## Entries supplied
Section Loop.
Context `{SqlEngine} `{Chain} `{!PayloadConversion} `{Timers} `{Rlp} `{SignerRecovery}
  `{SignatureBytes} `{!EngineApi W} `{!L2Provider W} `{!BlockClient W}.
Variable config : ChainOrchestratorConfig.
Variable clock : Clock.
Implicit Types o : Orchestrator W.

(** The iteration of the run loop whose attempt the shutdown may interrupt. *)
Definition attempt_until_shutdown (delivered : bool) (n : nat) :
    M (Orchestrator W) ChainOrchestratorError bool :=
  λ o, let '(r, (d, e)) := attempt_or_shutdown delivered n (now_ms clock) (derivation_driver o, env o) in
       let o := set_driver d (set_env e o) in
       match r with
       | None => (notify Shutdown ;;; ret false) o
       | Some step => (let* step := lift step in attempt_outcome step) o
       end.

(** C20: a shutdown loses no batch.  Wherever it cuts an attempt short, and whether or not the request
    then pending reached the execution client, the node stops cleanly, the database is as it was
    before the attempt and the fork choice is ordered and has not lost its finalized block; after
    the restart every batch that was not consolidated, the held one among them, is handed to the
    derivation pipeline again, once and in the order of the indexes.  An attempt that is not cut
    short is the whole attempt. *)
Theorem shutdown_loses_no_batch delivered n o p :
  pending (derivation_driver o) = Some p → fcs_ordered (orchestrator_fcs o) →
  attempt_until_shutdown delivered n o = run_step config clock AttemptDue o ∨
  ∃ o', attempt_until_shutdown delivered n o = (Ok false, o') ∧
    database (env o') = database (env o) ∧ fcs_ordered (orchestrator_fcs o') ∧
    finalized_extends (orchestrator_fcs o) (orchestrator_fcs o') ∧
    ∃ info d1 rows d2,
      prepare_l1_watcher_start_info (database (env o')) = (Ok info, d1) ∧
      fetch_and_update_unprocessed_committed_batches d1 = (Ok (map info_of_row rows), d2) ∧
      StronglySorted (asc br_index) rows ∧
      map info_of_row rows ≡ₚ map info_of_row (List.filter unfinished (batch_commit (database (env o)))).
Proof.
  intros Hp Hord. unfold attempt_until_shutdown.
  destruct (attempt_or_shutdown delivered n (now_ms clock) (derivation_driver o, env o))
    as [[r|] [d' e']] eqn:Hrun.
  - left. apply attempt_uncut in Hrun. unfold run_step, attempt_step, bind, lift. rewrite Hrun.
    by destruct r.
  - right. destruct (attempt_cut _ _ _ _ _ _ _ _ Hp Hord Hrun) as (Hdb & Ho & Hf).
    set (o1 := set_driver d' (set_env e' o)).
    assert (env (notify Shutdown o1).2 = e' ∧
            (notify Shutdown ;;; ret false) o1 = (Ok false, (notify (W := W) Shutdown o1).2)) as [He Hend].
    { unfold notify, bind, gets, o1. destruct o as [? ? ? ? ? ? ? ? li ?]. by destruct li. }
    exists (notify Shutdown o1).2. unfold orchestrator_fcs in *. rewrite He, Hdb.
    split_and!; [exact Hend|done..|apply restart_reschedules].
Qed.
End Loop.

## What you will do
Search the entries for the string "unfold" and copy each line where it occurs.

## Completed exercise
  intros Hp Hord. unfold attempt_until_shutdown.
  - left. apply attempt_uncut in Hrun. unfold run_step, attempt_step, bind, lift. rewrite Hrun.
    { unfold notify, bind, gets, o1. destruct o as [? ? ? ? ? ? ? ? li ?]. by destruct li. }
    exists (notify Shutdown o1).2. unfold orchestrator_fcs in *. rewrite He, Hdb.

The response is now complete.